This study introduces a novel
approach to error detection and correction within Very Large-Scale Integration
(VLSI) systems, specifically tailored for space applications. The core of this
research is the development and implementation of a sophisticated 2-dimensional
error correction code designed to significantly enhance memory reliability in
the harsh conditions of outer space. Traditional error correction methods,
while effective to a certain extent, fall short in addressing the complex
phenomenon of burst errors—errors that occur in multiple bits simultaneously as
a result of a single disruptive event, such as cosmic radiation. The proposed
error correction scheme innovatively employs extended XOR operations, covering
larger blocks of data, thus offering a more comprehensive solution for
detecting and correcting burst errors.
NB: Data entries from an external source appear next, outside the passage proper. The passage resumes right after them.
Definition treatment_of (o : Z) : treatment :=
  match relocate_block_table (OBJECT_TYPE o) with
  | Some handle_primitive => Renamed
  | Some (gc h) =>
      match h with
      | gc_handle_non_pointer | gc_handle_cc_entry => Kept
      | gc_handle_cell | gc_handle_pair | gc_handle_triple | gc_handle_quadruple
      | gc_handle_aligned_vector | gc_handle_unaligned_vector => Moved
      | gc_handle_reference_trap => if OBJECT_DATUM o <=? TRAP_MAX_IMMEDIATE then Kept else Moved
      | gc_handle_nmv => Header
      | _ => Refused
      end
  | None => Refused
  end.

Definition good_item (i : item) : Prop :=
  match i with
  | Object o => is_ulong o /\ treatment_of o <> Header /\ treatment_of o <> Refused
  | Words h ws => treatment_of h = Header /\ OBJECT_DATUM h = Z.of_nat (length ws)
  end.

Definition placed (m : memory) (a : Z) (ws : list Z) : Prop := forall i w, nth_error ws i = Some w -> m (a + Z.of_nat i) = w.

Lemma placed_app m a ws ws' : placed m a (ws ++ ws') -> placed m a ws /\ placed m (a + Z.of_nat (length ws)) ws'.
Proof.
  intros P. split; intros i w H.
  - apply P. rewrite nth_error_app1; [exact H|]. apply nth_error_Some. congruence.
  - replace (a + Z.of_nat (length ws) + Z.of_nat i) with (a + Z.of_nat (length ws + i)) by lia. apply P.
    rewrite nth_error_app2 by lia. replace (length ws + i - length ws)%nat with i by lia. exact H.
Qed.

Lemma placed_kept m m' a ws : (forall x, a <= x < a + Z.of_nat (length ws) -> m' x = m x) -> placed m a ws -> placed m' a ws.
Proof.
  intros E P i w H. assert (i < length ws)%nat by (apply nth_error_Some; congruence). rewrite E by lia. apply P, H.
Qed.

Lemma placed_words m a n : placed m a (words_at m a n).
Proof.
  intros i w H. assert (L : (i < length (words_at m a n))%nat) by (apply nth_error_Some; congruence).
  apply (nth_error_nth _ _ 0) in H. rewrite file_words_length in L. pose proof (words_at_nth m a n (Z.of_nat i) ltac:(lia)) as E.
  rewrite Nat2Z.id in E. congruence.
Qed.

Lemma words_placed m a ws : placed m a ws -> words_at m a (Z.of_nat (length ws)) = ws.
Proof.
  intros P. apply (nth_ext _ _ 0 0); [rewrite file_words_length; lia|]. intros i Hi. rewrite file_words_length in Hi.
  rewrite <- (Nat2Z.id i) at 1. rewrite words_at_nth by lia. apply P. apply nth_error_nth'. lia.
Qed.

Lemma placed_stored m a ws : placed (store_words m a ws) a ws.
Proof. pose proof (placed_words (store_words m a ws) a (Z.of_nat (length ws))) as P. rewrite store_words_same in P. exact P. Qed.

Lemma store_words_placed m a ws x : placed m a ws -> store_words m a ws x = m x.
Proof.
  intros P. rewrite store_words_at. destruct (Z.leb_spec a x), (Z.ltb_spec x (a + Z.of_nat (length ws))); cbn [andb]; auto.
  assert (E := P (Z.to_nat (x - a)) (nth (Z.to_nat (x - a)) ws 0)). rewrite Z2Nat.id in E by lia. replace (a + (x - a)) with x in E by lia.
  symmetry. apply E, nth_error_nth'. lia.
Qed.

Lemma store_words_app ws ws' : forall m a, store_words m a (ws ++ ws') = store_words (store_words m a ws) (a + Z.of_nat (length ws)) ws'.
Proof.
  induction ws as [|w ws IH]; intros m a; cbn [app store_words length].
  - rewrite Z.add_0_r. reflexivity.
  - rewrite IH. f_equal. lia.
Qed.

Lemma store_words_ext ws : forall m m' a x, (forall y, m' y = m y) -> store_words m' a ws x = store_words m a ws x.
Proof. intros m m' a x E. rewrite !store_words_at, E. reflexivity. Qed.

Lemma image_length_map R its : length (image (map (map_item R) its)) = length (image its).
Proof. unfold image. rewrite !length_concat, !map_map. f_equal. apply map_ext. intros []; reflexivity. Qed.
Moreover, the integration of Cyclic
Redundancy Check (CRC) techniques further bolsters the error detection and
correction capabilities of the system. Through a detailed comparison with
existing methods, our study demonstrates that the proposed 2-dimensional code
not only addresses the limitations of current error correction techniques but
also contributes to the advancement of memory system reliability in space
engineering. The implementation of this method is poised to provide better
performance in environments where burst errors are prevalent, marking a
significant step forward in the domain of space system design and reliability.
Key words: Error detection, Error correction, Cyclic Redundancy Check (CRC), XOR operations, burst errors, Space engineering, VLSI systems.